- Published: Saturday, May 30, 2015 05:39 PM
SPRINGFIELD- Do you know what the three branches of U.S. government are? If so, you are one of 36 percent who can answer correctly according to the Annenberg Public Policy Center of the University of Pennsylvania.
State Senator Tom Cullerton (D-Villa Park) passed legislation that would require a semester of civics to graduate high school.
Currently, Illinois is one of only 10 states that doesn’t require at least one civics course. Right now, Illinois high school graduates are required to complete two years of social studies courses. This legislation would simply require one of the two years to include a civics course for one semester.
“Good government is a result of public officials and residents working together to make informed decisions. We need to ensure our young people know how government works to make sure government is working for them,” said Cullerton.
The Illinois Task Force on Civic Education recommended Illinois require a civic education course for all high schools in Illinois.
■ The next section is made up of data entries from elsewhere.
Lemma read_lines_no_graph (float : string -> option Z)
      (lines : list (list string)) (r r' : Reader) :
  rd_graph r = None -> read_lines float lines r = Read r' ->
  lines = [] /\ r' = r.
Proof.
  intros Hg. destruct lines as [|token lines]; simpl.
  - intros [= <-]. auto.
  - destruct (line_ok float token) eqn:Hok.
    + now rewrite read_line_no_graph.
    + now rewrite read_line_bad.
Qed.

(** What a returned graph tells about the file. *)
Lemma graph_read_inv (float : string -> option Z) (header : string)
      (lines : list (list string)) c (g : Digraph) :
  graph_read float header lines = Read (Some (c, g)) ->
  (header = "digraph"%string /\ c = DigraphClass \/
   header = "graph"%string /\ c = GraphClass) /\
  forallb (line_ok float) lines = true /\
  exists r, read_lines float lines (read_header header) = Read r /\
            RInv float c lines r g.
Proof.
  unfold graph_read.
  destruct (read_lines float lines (read_header header)) as [r|x] eqn:E;
    [|discriminate].
  intros [= Hg]. pose proof (read_lines_Read_ok _ _ _ E) as Hok.
  destruct (rd_graph (read_header header)) as [[c0 g0]|] eqn:Eh.
  - pose proof (read_header_known _ Eh) as Hh.
    assert (g0 = Digraph_init).
    { unfold read_header in Eh. simpl in Eh.
      destruct (String.eqb header "digraph");
        [|destruct (String.eqb header "graph")]; congruence. }
    subst g0.
    destruct (read_lines_ok lines (RInv_header float Hh) Hok)
      as (r1 & g1 & E1 & H1).
    simpl in H1. assert (r1 = r) by congruence. subst r1.
    assert (Some (c0, g1) = Some (c, g)) as [= -> ->]
        by (destruct H1 as [<- _]; exact Hg).
    eauto.
  - destruct (@read_lines_no_graph float lines _ r Eh E) as [_ ->]. congruence.
Qed.


(** X14. [graph_read] returns a graph object exactly when the first line is
    [digraph] or [graph] and every following line has three tokens at least
    and, where it has exactly four, a fourth that [float] converts; the
    object is a [Digraph] for [digraph] and a [Graph] for [graph]. *)
Theorem graph_read_returns_iff (float : string -> option Z) (header : string)
        (lines : list (list string)) (c : Class) :
  (exists g, graph_read float header lines = Read (Some (c, g))) <->
  (header = "digraph"%string /\ c = DigraphClass \/
   header = "graph"%string /\ c = GraphClass) /\
  forallb (line_ok float) lines = true.
Proof.
  split.
  - intros [g H]. apply graph_read_inv in H. tauto.
  - intros [Hh Hok].
    destruct (read_lines_ok lines (RInv_header float Hh) Hok)
      as (r & g & E & H).
    exists g. unfold graph_read. rewrite E. now destruct H as [-> _].
Qed.
(** * Logo asset pack: the image pipeline of [build_logo_pack.py]

    A shallow embedding of [find_input], the background remover, the two
    canvas compositors, the flag mockups and the run of [main] over the file
    system, together with the Python and Pillow primitives they rest on:

    - Python [float] is IEEE-754 binary64; its operations are the ones of
      the Standard Library's [SpecFloat] at precision 53;
    - Python exceptions are the left summand of ExtLib's error monad;
    - an image is a mode, a size and rows of 8-bit pixels;
    - what depends on the machine and on the directory the program runs in
      is a variable of the section that uses it: whether an image of a given
      size can be allocated, what the file system holds, which writes fail. *)

From Stdlib Require Import ZArith List Bool String Ascii Lia Lra Psatz Reals.
From Stdlib Require Import SpecFloat Strings.Byte DecimalString.
From ExtLib Require Import Structures.Monad Data.Monads.EitherMonad.
Import ListNotations.
Import MonadNotation.
Local Open Scope monad_scope.
Local Open Scope Z_scope.

(** ** Python exceptions and the error monad *)

Inductive exn : Type :=
| ValueError
| ZeroDivisionError
| OverflowError
| MemoryError
| FileNotFoundError
| OSError.

Definition py (A : Type) : Type := sum exn A.

#[global] Instance Monad_py : Monad py := Monad_either exn.

Definition raise {A : Type} (e : exn) : py A := inl e.

(** ** Python numbers *)

Module Py.

Definition prec : Z := 53.
Definition emax : Z := 1024.

Definition float : Type := spec_float.

(** A Python [int] seen as an exact, unnormalised binary number. *)
Definition exact (n : Z) : float :=
  match n with
  | Z0 => S754_zero false
  | Zpos m => S754_finite false m 0
  | Zneg m => S754_finite true m 0
  end.

(** [float(n)]: the nearest double, [OverflowError] past the range. *)
Definition of_int (n : Z) : py float :=
  match binary_normalize prec emax n 0 false with
  | S754_infinity _ => raise OverflowError
  | f => ret f
  end.

(** [a / b] on two ints: the correctly rounded quotient. *)
Definition truediv (a b : Z) : py float :=
  if b =? 0 then raise ZeroDivisionError
  else match SFdiv prec emax (exact a) (exact b) with
       | S754_infinity _ => raise OverflowError
       | q => ret q
       end.

(** A decimal literal [n / d], [d] a power of ten, as the parser reads it. *)
Definition literal (n d : Z) : float := SFdiv prec emax (exact n) (exact d).

Definition mul : float -> float -> float := SFmul prec emax.
Definition sub : float -> float -> float := SFsub prec emax.

(** [n * x] and [n - x] with an int on the left: the int is converted. *)
Definition int_mul (n : Z) (x : float) : py float :=
  f <- of_int n ;; ret (mul f x).

Definition int_sub (n : Z) (x : float) : py float :=
  f <- of_int n ;; ret (sub f x).

(** [int(x)]: truncation toward zero. *)
Definition to_int (x : float) : py Z :=
  match x with
  | S754_zero _ => ret 0
  | S754_finite s m e => ret (cond_Zopp s (Z.shiftl (Zpos m) e))
  | S754_infinity _ => raise OverflowError
  | S754_nan => raise ValueError
  end.

(** [round(x)] with one argument: to the nearest int, ties to even. *)
Definition round (x : float) : py Z :=
  match x with
  | S754_zero _ => ret 0
  | S754_finite s m e =>
      let q := Z.shiftl (Zpos m) e in
      let up :=
        match e with
        | Zneg k =>
            let rest := Zpos m - Z.shiftl q (Zpos k) in
            let half := Z.shiftl 1 (Zpos k - 1) in
            (half <? rest) || ((half =? rest) && Z.odd q)
        | _ => false
        end in
      ret (cond_Zopp s (if up then q + 1 else q))
  | S754_infinity _ => raise OverflowError
  | S754_nan => raise ValueError
  end.

(** [min(a, b)]: the second argument wins only when it is smaller. *)
Definition min (a b : float) : float := if SFltb b a then b else a.

(** [max(a, b)] on ints. *)
Definition max (a b : Z) : Z := if a <? b then b else a.

End Py.

(** ** Pillow images *)

Definition b2z (b : byte) : Z := Z.of_N (Byte.to_N b).

(** Storing an int into a [uint8] cell keeps its low eight bits. *)
Definition z2b (z : Z) : byte :=
  match Byte.of_N (Z.to_N (z mod 256)) with
  | Some b => b
  | None => x00
  end.

Inductive mode : Type := RGB | RGBA.

(** Four bytes per pixel in both modes; in mode [RGB] the fourth byte is
    Pillow's padding byte, always 255. *)
Record pixel : Type := Px { red : byte; green : byte; blue : byte; alpha : byte }.

Record image : Type := Img {
  img_mode : mode;
  width : Z;
  height : Z;
  rows : list (list pixel)
}.

Definition zrange (n : Z) : list Z := map Z.of_nat (seq 0 (Z.to_nat n)).

(** The [h] rows of [w] pixels whose pixel at column [i], row [j] is [f i j]. *)
Definition tabulate (w h : Z) (f : Z -> Z -> pixel) : list (list pixel) :=
  map (fun j => map (fun i => f i j) (zrange w)) (zrange h).

Definition getpixel (img : image) (i j : Z) : pixel :=
  nth (Z.to_nat i) (nth (Z.to_nat j) (rows img) []) (Px x00 x00 x00 x00).

Definition int_max : Z := 2147483647.

(** The checks on a size before anything is allocated: it must not be
    negative, and it is passed on as a pair of C ints. *)
Definition check_size (w h : Z) : py unit :=
  if (w <? 0) || (h <? 0) then raise ValueError
  else if (int_max <? w) || (int_max <? h) then raise OverflowError
  else ret tt.

Section Allocation.

(** Whether the machine has room for a new image of [w] by [h] pixels.
    Pillow raises [MemoryError] when it has not, and no machine has room for
    every size that fits a C int. The conversions between modes, which copy
    an image that is already there, are taken to succeed. *)
Variable allocates : Z -> Z -> bool.

(** [Image.new(mode, (w, h), color)] *)
Definition Image_new (m : mode) (w h : Z) (color : pixel) : py image :=
  check_size w h ;;
  if allocates w h then ret (Img m w h (tabulate w h (fun _ _ => color)))
  else raise MemoryError.

End Allocation.

(** [img.convert("RGBA")]: an opaque alpha channel is added to RGB. *)
Definition convert_RGBA (img : image) : image :=
  match img_mode img with
  | RGBA => img
  | RGB =>
      Img RGBA (width img) (height img)
        (map (map (fun p => Px (red p) (green p) (blue p) xff)) (rows img))
  end.

(** [img.convert("RGB")]: the alpha channel is dropped. *)
Definition convert_RGB (img : image) : image :=
  match img_mode img with
  | RGB => img
  | RGBA =>
      Img RGB (width img) (height img)
        (map (map (fun p => Px (red p) (green p) (blue p) xff)) (rows img))
  end.

(** Pillow's 8-bit blend: [(dst * (255 - mask) + src * mask) / 255], rounded. *)
Definition div255 (a : Z) : Z :=
  let t := a + 128 in Z.shiftr (Z.shiftr t 8 + t) 8.

Definition blend (mask dst src : byte) : byte :=
  z2b (div255 (b2z dst * (255 - b2z mask) + b2z src * b2z mask)).

Definition blend_pixel (mask : byte) (dst src : pixel) : pixel :=
  Px (blend mask (red dst) (red src)) (blend mask (green dst) (green src))
     (blend mask (blue dst) (blue src)) (blend mask (alpha dst) (alpha src)).

Definition in_box (x y w h i j : Z) : bool :=
  (x <=? i) && (i <? x + w) && (y <=? j) && (j <? y + h).

(** The pixels of [dst] once [src] is blended into it at [(x, y)] through the
    alpha channel of [mask], clipped to [dst]. *)
Definition pasted (dst src : image) (x y : Z) (mask : image) : image :=
  Img (img_mode dst) (width dst) (height dst)
    (tabulate (width dst) (height dst) (fun i j =>
       let d := getpixel dst i j in
       if in_box x y (width src) (height src) i j
       then blend_pixel (alpha (getpixel mask (i - x) (j - y))) d
                        (getpixel src (i - x) (j - y))
       else d)).

(** The box of [src] at [(x, y)] misses [dst] altogether. *)
Definition nothing_to_paste (dst src : image) (x y : Z) : bool :=
  (Z.min (x + width src) (width dst) <=? Z.max x 0)
  || (Z.min (y + height src) (height dst) <=? Z.max y 0).

(** [dst.paste(src, (x, y), mask)]. The mask must have the size of the box,
    which is the size of [src]; when the box misses [dst] nothing more is
    done; otherwise the mask must carry an alpha channel: a mask of mode
    [RGB] is a bad transparency mask. *)
Definition paste (dst src : image) (x y : Z) (mask : image) : py image :=
  if negb ((width mask =? width src) && (height mask =? height src))
  then raise ValueError
  else if nothing_to_paste dst src x y then ret (pasted dst src x y mask)
  else match img_mode mask with
       | RGBA => ret (pasted dst src x y mask)
       | RGB => raise ValueError
       end.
The class would focus on government institutions, current issues and discussions and simulations of the democratic process.
“Today, we move one step closer in equipping our students with the necessary skills to be informed and engaged participants in our democracy,” said Shawn Healy, Task Force Chair and Civic Learning Scholar at the Robert R. McCormick Foundation in Chicago. “On behalf of the taskforce, we are grateful for the bi-partisan support of this transformational legislation.”
Support for implementing the civics courses would be provided by private funding to cover the cost of professional development and other school district needs.
House Bill 4025 passed the Senate and House with bipartisan support.